Respite In Crete

This was my second bike, which I rented in Iraklion on the north coast. My first bike was rented in Hania but I crashed it and snapped the clutch lever and its bracket. I was inland in the middle of the mountains after crossing over a spectacular high dirt road from the west coast, had come down through a canyon of big plane and chestnut trees, into a narrow valley of olive trees and apiaries, crossing back and forth a rivulet, trying to find a shortcut to the route through Topalino Gorge. It was classic...2:00 in the pm without lunch and nothing but a protein bar and espresso for breakfast; in a hurry and losing focus...then, a tricky downhill section of steep loose dirt not easily reversed (the line crossed)...then real trouble; a steep rocky hill climb turned into loose rock the size of baby heads and down I went. Those "shortcuts" always mess me up! After determining that the bike was unrideable, I hiked to a village, found a cafe, found a phone, found a truck that could handle it, got back to the bike, ran away from some bees that got excited, loaded the bike in the truck, blasted up the steep dirt hill that I should never have gone down, and finally returned the bike to the shop.

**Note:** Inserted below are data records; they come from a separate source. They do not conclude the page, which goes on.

(* ===== verification/Report.v ===== *)
(** * Report: what the agent tells the control plane about itself
      (internal/runtime/controlplane.go buildHeartbeatRequest, effectiveCapabilities,
       internal/buildinfo, internal/sources/topology_discovery.go TopologyDiscoveryCIDRs)

    A heartbeat is built from snapshots of the components, each taken under its lock;
    the snapshots are arguments, in the order the code takes them. *)

From S2P Require Import Prelude GoStr GoText GoJson Effects Net Float Protocol Settings.
From S2P Require RuntimeConfig CertPair Enroll Spool Sender Pollers Discovery Manager.
From S2P Require Import ExecPayload ExecCollect Executor Summary.

Local Open Scope Z_scope.
Local Open Scope go_scope.

(** ** internal/buildinfo *)

Record build := { b_Version : string; b_Commit : string; b_BuildDate : string; b_Channel : string; b_GOOS : string; b_GOARCH : string }.

(** [vcsStamp]: the settings of the build, if there are any. *)
Definition vcs_setting (acc : string * bool) (s : string * string) : string * bool :=
  if str_eqb s.1 "vcs.revision" then (s.2, acc.2) else
  if str_eqb s.1 "vcs.modified" then (acc.1, str_eqb s.2 "true") else acc.
Definition vcsStamp (info : option (list (string * string))) : string * bool :=
  match info with
  | None => ("", false)
  | Some settings =>
    let '(revision, modified) := fold_left vcs_setting settings ("", false) in
    (if 12 <? strlen revision then str_take 12 revision else revision, modified)
  end.

(** [resolve]: what the linker left empty gets its default. *)
Definition resolve (info : option (list (string * string))) (b : build) : build :=
  let '(revision, modified) := vcsStamp info in
  let commit := if is_empty (TrimSpace (b_Commit b)) then revision else b_Commit b in
  {| b_Version := if is_empty (TrimSpace (b_Version b)) then (if modified then "0.0.0-dev+dirty" else "0.0.0-dev") else b_Version b;
     b_Commit := if is_empty (TrimSpace commit) then "unknown" else commit;
     b_BuildDate := b_BuildDate b;
     b_Channel := if is_empty (TrimSpace (b_Channel b)) then "dev" else b_Channel b;
     b_GOOS := b_GOOS b; b_GOARCH := b_GOARCH b |}.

The people are very tough; not openly friendly, but fairminded. I guess that's to be expected after 3000+ yrs of periodic invasions, usually involving horrendous brutality. Greeks, Turks, Arabs, Venicians, Genoans, Saracen pirates, Nazis: everybody's had a shot at this strategic island. On the otherwise uninhabitable peninsula of Rodopos, I visited a monastary which the monks built on a cliff like a fort and defended for centuries. There's an old cannonball imbedded in the chapel wall, commemorated with surrounding tiles and inside, a 17th century painting of Judgement Day that can curl your hair. One of the most renowned monks in Crete is revered for barricading himself in his inland fortress/monastary after killing a Turk who insulted his sister and then fighting off the occupying Turk forces for weeks until his ammunition ran out. The Greek Orthodox church has won a special place in the hearts of the people as time and time again their monastaries have been their refuge of last resort.